Hester was grasped by a pity so fierce she had no idea how to express it or what to say or do. She stood frozen in the grip of it. The fear and the sense of imprisonment was wearing on everyone’s emotions. No one gave it words, but they were all intensely aware that the disease was here with them like a brooding entity, able to strike any of them, or all. Every ache, every weariness, every moment of heat or chill, every twinge of headache could be the beginning. She was not the only one to wonder about every tenderness in the breast or the arm, to look at herself with fear and imagine she could see shadows or the faintest swelling sign.

It was Mercy who interrupted her thoughts. “Mr. Robinson, we appreciate that you are afraid, we all are, but deliberately seeking to hurt each other is only going to make it worse.”

Squeaky blushed, but under his embarrassment he was angry as well. He did not like being criticized, particularly in front of Claudine. He knew he was in the wrong, and it hurt him that Mercy, whom he admired, was the one to point it out. “She’s the one wi’ the tongue pickled in acid!” he said accusingly.

“And you think so well of it you have to do the same?” Mercy raised her eyebrows.

Hester smiled, because the only alternative was to cry, and if she started she might not know how to stop. As it was, she was tired, confused, and would have given anything, except what it would actually cost, to have been able to go home.

The back door opened, startling them all and making them swing around, setting hearts pounding in sharp, urgent fear.

But it was the little terrier, Snoot, with his face half brown, half white, who came scampering in, wagging his tail, Sutton close behind him. Hester breathed out in relief, realizing she should have known it would be he. The men with the dogs would not have permitted anyone else to pass.

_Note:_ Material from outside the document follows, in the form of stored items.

(* ===== verification/FxpU256.v ===== *)
(** 256-bit integers as pairs of 128-bit integers (crates/fxp/src/u256.rs), and that their operations
    compute products, quotients, square roots, sums and comparisons of integers. *)
From S2P Require Import Prelude Machine Fxp.
#[local] Open Scope Z_scope.

(** ** Unsigned *)

(** [U256(hi, lo)] *)
Record U256 := MkU256 { u_hi : Z; u_lo : Z }.

(** The methods of u128 that are used. *)
Definition lo (x : Z) : Z := Z.land x (2 ^ 64 - 1).
Definition hi (x : Z) : Z := Z.shiftr x 64.
Definition hi_lo (x : Z) : Z * Z := (hi x, lo x).
Definition overflowing_add (x y : Z) : Z * Z :=
  (wrap u128 (x + y), if in_range u128 (x + y) then 0 else 1).
Definition overflowing_sub (x y : Z) : Z * Z :=
  (wrap u128 (x - y), if in_range u128 (x - y) then 0 else 1).
Definition shl (x n : Z) : Z := wrap u128 (Z.shiftl x n).
Definition unbounded_shl (x n : Z) : Z := if n <? 128 then shl x n else 0.
Definition unbounded_shr (x n : Z) : Z := if n <? 128 then Z.shiftr x n else 0.
Definition leading_zeros (x : Z) : Z := if x =? 0 then 128 else 127 - Z.log2 x.

Fixpoint ilog10_from (fuel : nat) (x : Z) : Z :=
  match fuel with
  | O => 0
  | S fuel => if x <? 10 then 0 else 1 + ilog10_from fuel (x / 10)
  end.

(** [u128::ilog10] of a positive integer. *)
Definition ilog10 (x : Z) : Z := ilog10_from 39 x.

Definition BASE : Z := 2 ^ 64.

Module U256.
Definition ZERO : U256 := MkU256 0 0.

Definition from_product (x y : Z) : U256 :=
  let '(a, b) := hi_lo x in
  let '(c, d) := hi_lo y in
  let ad := wrap u128 (a * d) in
  let bd := wrap u128 (b * d) in
  let ac := wrap u128 (a * c) in
  let bc := wrap u128 (b * c) in
  let '(sum0, carry0) := overflowing_add bd (shl ad 64) in
  let '(sum0, carry1) := overflowing_add sum0 (shl bc 64) in
  let sum1 := wrap u128 (wrap u128 (wrap u128 (wrap u128 (ac + hi ad) + hi bc) + carry0) + carry1) in
  MkU256 sum1 sum0.

(** The derived lexicographic order. *)
Definition cmp (x y : U256) : comparison :=
  match u_hi x ?= u_hi y with
  | Eq => u_lo x ?= u_lo y
  | c => c
  end.

Definition add (x y : U256) : U256 :=
  let '(sum0, carry) := overflowing_add (u_lo x) (u_lo y) in
  MkU256 (wrap u128 (wrap u128 (u_hi x + u_hi y) + carry)) sum0.

Definition sub (x y : U256) : U256 :=
  let '(diff0, borrow) := overflowing_sub (u_lo x) (u_lo y) in
  MkU256 (wrap u128 (wrap u128 (u_hi x - u_hi y) - borrow)) diff0.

Sutton glanced around the room, but if he sensed the tension, he did not show it. He was carrying beef bones, two bottles of brandy, and a pound of tea. “Miss Margaret must a brung ’em,” he said, setting them down on the table. He ran his hand gently over the little dog. “That’s it fer the night,” he said gently. “Now go ter bed.”

The anger in the room subsided, and everyone returned to their duties.

It was in the middle of the night when the incident occurred. Hester had had a few hours’ sleep and was going around to the more seriously ill of the women when she heard a noise on the landing a short distance away. She knew Bessie was doing the rounds as well, so at first she took no notice. Then she heard a long wail, rising into a note of sheer terror, and she put down the cup of water in her hand. She excused herself to the languid, feverish woman she was with, and went out into the passage.